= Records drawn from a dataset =
== Segment start ==

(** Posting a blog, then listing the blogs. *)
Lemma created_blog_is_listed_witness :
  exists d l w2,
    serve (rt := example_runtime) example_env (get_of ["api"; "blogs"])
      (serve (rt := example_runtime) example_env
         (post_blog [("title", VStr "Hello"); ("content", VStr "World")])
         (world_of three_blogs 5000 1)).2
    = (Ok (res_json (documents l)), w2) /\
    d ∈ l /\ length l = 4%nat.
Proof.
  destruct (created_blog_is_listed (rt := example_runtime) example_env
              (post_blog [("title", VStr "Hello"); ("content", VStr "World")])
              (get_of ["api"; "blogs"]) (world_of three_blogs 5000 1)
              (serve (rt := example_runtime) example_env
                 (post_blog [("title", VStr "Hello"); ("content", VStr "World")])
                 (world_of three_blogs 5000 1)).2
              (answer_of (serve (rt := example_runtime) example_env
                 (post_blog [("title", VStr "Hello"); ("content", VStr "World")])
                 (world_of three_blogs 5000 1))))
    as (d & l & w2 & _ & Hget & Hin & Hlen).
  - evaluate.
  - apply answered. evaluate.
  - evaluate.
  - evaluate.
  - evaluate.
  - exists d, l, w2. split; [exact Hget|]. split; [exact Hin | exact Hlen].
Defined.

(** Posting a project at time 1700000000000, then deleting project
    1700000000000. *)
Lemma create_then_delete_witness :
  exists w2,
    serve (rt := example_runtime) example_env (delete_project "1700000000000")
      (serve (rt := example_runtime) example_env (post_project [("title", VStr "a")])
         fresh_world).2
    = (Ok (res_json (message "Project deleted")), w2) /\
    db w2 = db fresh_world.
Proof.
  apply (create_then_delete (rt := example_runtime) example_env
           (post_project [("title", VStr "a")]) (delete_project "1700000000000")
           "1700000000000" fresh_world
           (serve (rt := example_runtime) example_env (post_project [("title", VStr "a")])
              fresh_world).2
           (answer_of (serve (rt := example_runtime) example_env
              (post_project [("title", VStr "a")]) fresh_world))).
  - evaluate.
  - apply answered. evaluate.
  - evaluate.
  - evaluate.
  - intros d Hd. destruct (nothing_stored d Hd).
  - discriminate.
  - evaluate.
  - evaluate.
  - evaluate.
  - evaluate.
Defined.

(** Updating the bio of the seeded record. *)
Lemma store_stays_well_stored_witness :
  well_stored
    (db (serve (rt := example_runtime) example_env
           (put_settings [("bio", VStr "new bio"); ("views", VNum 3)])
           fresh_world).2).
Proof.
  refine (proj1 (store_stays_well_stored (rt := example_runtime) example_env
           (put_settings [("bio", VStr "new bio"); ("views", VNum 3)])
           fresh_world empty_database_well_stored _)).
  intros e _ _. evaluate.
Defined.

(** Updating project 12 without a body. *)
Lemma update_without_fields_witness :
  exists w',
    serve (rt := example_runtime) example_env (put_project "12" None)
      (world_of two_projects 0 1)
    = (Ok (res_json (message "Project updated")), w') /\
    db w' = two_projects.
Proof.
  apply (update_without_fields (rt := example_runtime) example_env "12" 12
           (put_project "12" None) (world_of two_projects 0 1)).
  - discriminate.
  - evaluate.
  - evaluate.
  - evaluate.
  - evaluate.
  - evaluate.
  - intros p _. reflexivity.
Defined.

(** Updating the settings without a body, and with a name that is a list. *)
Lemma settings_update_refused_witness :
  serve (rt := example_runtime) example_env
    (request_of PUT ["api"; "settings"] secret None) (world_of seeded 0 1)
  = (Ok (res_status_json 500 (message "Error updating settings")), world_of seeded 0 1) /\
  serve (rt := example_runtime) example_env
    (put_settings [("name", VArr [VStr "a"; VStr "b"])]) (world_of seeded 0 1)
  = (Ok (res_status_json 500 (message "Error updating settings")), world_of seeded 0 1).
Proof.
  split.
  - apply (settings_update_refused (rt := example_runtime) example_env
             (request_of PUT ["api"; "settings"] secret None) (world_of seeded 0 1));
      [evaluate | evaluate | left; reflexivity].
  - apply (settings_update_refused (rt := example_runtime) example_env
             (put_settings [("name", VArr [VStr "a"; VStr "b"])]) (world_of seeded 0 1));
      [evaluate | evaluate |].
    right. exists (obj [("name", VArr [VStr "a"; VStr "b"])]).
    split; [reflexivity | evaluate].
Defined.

== Segment end ==
== Segment start ==

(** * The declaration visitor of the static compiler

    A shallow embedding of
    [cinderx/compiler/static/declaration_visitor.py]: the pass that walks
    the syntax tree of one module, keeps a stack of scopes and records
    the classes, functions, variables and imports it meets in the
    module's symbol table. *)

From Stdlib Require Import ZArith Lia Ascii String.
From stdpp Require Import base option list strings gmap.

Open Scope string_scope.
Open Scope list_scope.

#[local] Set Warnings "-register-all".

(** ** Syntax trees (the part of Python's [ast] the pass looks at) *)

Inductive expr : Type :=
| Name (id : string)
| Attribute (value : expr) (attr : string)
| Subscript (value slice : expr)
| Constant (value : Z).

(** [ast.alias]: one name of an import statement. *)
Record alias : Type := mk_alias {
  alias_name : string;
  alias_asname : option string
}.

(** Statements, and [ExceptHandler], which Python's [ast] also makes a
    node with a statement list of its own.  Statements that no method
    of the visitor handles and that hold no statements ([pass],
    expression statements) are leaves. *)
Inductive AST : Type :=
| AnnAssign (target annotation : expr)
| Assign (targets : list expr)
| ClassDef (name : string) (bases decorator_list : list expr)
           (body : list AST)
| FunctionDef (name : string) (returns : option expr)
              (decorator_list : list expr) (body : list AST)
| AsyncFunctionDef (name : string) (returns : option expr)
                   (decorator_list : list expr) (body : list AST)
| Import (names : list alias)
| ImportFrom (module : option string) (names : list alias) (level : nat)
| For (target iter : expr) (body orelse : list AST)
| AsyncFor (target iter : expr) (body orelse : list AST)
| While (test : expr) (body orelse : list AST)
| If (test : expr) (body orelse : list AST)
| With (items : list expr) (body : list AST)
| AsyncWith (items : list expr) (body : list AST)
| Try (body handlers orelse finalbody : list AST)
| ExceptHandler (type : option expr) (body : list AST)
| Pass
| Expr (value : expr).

== Segment end ==
== Segment start ==

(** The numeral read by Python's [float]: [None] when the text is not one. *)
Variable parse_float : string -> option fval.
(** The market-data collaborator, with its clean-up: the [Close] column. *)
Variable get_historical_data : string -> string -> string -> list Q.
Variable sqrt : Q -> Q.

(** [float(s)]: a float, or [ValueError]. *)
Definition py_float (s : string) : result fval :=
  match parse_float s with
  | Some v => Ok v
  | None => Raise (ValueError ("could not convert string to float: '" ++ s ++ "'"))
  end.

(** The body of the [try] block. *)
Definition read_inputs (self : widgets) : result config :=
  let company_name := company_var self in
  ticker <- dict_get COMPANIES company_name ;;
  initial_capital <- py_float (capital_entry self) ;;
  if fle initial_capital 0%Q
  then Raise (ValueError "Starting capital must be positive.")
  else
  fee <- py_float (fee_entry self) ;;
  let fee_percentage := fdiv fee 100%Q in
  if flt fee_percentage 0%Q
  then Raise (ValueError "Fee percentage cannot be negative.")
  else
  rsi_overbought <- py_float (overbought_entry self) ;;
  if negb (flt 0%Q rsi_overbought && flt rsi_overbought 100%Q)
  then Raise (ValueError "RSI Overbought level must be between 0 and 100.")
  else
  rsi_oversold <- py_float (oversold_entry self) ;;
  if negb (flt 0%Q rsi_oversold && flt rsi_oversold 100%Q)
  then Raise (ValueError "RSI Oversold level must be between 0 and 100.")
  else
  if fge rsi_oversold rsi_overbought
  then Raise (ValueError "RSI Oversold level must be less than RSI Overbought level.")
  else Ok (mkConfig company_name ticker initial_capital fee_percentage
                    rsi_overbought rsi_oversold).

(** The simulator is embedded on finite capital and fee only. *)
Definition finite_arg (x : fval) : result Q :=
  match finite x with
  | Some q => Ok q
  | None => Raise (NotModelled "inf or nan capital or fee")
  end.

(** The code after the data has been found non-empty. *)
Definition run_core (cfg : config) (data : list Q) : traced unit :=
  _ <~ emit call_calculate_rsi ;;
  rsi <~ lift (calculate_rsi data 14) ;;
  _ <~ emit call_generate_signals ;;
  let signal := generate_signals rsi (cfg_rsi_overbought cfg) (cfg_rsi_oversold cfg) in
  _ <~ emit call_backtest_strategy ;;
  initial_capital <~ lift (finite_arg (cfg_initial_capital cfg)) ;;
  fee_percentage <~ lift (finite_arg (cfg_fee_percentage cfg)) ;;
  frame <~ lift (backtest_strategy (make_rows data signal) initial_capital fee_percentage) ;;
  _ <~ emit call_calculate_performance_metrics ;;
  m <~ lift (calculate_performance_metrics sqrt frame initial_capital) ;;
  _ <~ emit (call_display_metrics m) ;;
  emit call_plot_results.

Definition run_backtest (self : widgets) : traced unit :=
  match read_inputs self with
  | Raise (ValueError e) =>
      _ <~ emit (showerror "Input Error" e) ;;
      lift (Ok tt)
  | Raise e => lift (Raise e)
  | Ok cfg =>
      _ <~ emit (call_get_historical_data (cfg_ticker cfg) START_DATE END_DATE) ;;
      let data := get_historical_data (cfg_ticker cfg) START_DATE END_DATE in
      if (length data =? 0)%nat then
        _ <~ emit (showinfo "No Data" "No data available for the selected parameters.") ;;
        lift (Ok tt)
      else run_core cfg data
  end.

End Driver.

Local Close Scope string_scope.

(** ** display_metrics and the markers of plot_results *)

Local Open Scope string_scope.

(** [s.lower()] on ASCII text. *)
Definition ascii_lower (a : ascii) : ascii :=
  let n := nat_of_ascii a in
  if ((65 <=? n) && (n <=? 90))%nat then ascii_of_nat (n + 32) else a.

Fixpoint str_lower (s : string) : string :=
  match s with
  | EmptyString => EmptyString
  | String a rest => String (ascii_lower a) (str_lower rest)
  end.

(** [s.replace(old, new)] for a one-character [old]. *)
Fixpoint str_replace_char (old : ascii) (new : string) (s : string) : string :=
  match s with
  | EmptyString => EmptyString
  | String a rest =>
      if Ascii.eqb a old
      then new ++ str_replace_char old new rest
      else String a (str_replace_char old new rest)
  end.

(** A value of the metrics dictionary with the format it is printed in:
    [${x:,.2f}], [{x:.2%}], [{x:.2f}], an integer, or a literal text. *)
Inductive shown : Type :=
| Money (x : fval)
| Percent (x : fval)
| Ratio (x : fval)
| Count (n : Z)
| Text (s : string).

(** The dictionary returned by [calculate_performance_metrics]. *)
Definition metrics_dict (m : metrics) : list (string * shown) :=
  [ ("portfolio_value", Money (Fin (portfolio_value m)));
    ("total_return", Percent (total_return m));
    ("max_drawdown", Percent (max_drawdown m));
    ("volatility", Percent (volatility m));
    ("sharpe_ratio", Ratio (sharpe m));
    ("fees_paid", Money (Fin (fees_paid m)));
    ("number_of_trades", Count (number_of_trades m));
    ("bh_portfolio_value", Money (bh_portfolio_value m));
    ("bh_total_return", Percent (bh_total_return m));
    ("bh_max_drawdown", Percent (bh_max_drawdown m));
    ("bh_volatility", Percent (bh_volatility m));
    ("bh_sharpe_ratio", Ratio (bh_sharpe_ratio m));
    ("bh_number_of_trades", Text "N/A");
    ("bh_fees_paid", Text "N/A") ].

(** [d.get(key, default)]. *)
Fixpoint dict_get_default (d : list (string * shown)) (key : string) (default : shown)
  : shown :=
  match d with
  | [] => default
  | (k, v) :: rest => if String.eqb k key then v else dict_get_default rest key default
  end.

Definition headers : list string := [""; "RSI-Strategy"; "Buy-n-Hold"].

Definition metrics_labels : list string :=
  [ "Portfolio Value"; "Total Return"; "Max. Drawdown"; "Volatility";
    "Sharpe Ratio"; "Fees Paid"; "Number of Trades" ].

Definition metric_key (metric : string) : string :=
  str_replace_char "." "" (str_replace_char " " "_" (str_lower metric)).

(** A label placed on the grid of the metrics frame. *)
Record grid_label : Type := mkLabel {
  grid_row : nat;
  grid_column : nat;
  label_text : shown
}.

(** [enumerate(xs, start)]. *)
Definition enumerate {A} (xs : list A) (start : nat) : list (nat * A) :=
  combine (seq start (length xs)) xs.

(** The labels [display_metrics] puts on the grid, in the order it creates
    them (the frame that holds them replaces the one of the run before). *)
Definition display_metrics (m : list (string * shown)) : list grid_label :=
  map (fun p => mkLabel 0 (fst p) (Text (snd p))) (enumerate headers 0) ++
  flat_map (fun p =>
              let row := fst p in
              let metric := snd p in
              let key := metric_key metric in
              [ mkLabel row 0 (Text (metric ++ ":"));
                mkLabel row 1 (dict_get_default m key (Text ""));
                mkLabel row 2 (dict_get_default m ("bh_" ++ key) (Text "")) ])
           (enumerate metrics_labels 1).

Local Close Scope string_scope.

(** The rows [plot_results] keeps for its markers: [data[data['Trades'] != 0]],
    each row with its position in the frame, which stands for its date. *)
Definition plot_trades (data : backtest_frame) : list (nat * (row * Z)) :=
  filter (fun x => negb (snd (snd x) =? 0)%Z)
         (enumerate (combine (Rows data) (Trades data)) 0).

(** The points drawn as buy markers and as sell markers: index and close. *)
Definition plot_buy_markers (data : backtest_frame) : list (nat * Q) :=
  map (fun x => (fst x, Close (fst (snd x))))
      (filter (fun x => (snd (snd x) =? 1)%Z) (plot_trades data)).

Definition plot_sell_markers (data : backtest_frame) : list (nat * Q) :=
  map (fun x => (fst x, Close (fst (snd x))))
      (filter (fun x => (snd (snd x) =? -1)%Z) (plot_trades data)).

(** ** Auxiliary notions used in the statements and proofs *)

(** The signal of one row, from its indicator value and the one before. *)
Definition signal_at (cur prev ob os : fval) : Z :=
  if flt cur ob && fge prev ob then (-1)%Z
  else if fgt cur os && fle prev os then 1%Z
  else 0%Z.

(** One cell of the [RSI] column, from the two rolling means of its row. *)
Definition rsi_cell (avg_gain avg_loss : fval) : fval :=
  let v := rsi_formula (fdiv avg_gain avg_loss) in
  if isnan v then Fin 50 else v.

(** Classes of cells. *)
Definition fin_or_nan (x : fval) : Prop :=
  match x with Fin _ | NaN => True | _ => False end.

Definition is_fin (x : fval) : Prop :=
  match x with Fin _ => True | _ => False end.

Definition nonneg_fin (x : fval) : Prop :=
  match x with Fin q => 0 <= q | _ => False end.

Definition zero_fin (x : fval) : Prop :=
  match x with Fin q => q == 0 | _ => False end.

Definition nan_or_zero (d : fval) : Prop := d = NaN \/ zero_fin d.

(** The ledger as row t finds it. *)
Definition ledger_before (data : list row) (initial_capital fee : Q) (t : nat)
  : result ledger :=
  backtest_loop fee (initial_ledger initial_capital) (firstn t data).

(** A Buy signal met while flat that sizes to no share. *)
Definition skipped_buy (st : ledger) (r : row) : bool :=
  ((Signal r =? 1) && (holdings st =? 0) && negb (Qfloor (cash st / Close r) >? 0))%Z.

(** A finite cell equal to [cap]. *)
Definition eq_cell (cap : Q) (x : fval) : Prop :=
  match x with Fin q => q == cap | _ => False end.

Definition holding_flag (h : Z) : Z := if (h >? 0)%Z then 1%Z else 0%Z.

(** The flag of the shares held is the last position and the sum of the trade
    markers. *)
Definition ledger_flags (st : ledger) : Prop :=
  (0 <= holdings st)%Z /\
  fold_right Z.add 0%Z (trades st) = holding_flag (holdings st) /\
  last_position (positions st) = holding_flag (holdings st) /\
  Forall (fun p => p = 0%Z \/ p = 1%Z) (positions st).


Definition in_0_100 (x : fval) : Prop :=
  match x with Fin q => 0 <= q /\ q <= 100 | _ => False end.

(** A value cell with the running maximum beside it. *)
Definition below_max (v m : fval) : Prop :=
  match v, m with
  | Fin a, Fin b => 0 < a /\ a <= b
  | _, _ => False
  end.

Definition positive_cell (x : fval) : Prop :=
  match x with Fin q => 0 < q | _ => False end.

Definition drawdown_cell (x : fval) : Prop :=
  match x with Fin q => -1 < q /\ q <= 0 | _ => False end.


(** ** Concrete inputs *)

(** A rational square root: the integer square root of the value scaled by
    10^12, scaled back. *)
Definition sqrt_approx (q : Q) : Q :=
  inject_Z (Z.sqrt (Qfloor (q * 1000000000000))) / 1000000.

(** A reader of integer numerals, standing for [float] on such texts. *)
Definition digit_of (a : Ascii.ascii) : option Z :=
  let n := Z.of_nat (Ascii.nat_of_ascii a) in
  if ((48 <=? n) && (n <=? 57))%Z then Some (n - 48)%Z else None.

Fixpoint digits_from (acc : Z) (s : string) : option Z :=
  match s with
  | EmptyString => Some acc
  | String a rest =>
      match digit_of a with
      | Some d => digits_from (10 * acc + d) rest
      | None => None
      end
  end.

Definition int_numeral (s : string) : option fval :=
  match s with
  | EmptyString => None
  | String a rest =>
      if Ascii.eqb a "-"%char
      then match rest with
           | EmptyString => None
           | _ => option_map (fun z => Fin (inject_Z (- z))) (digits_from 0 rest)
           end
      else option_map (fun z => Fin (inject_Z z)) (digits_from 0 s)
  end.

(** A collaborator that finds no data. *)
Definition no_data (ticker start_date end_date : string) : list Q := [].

== Segment end ==

= EXERCISE GOAL =
Please show all lines from the entries that contain the word "items".

= PROBLEM SOLUTION =
| With (items : list expr) (body : list AST)
| AsyncWith (items : list expr) (body : list AST)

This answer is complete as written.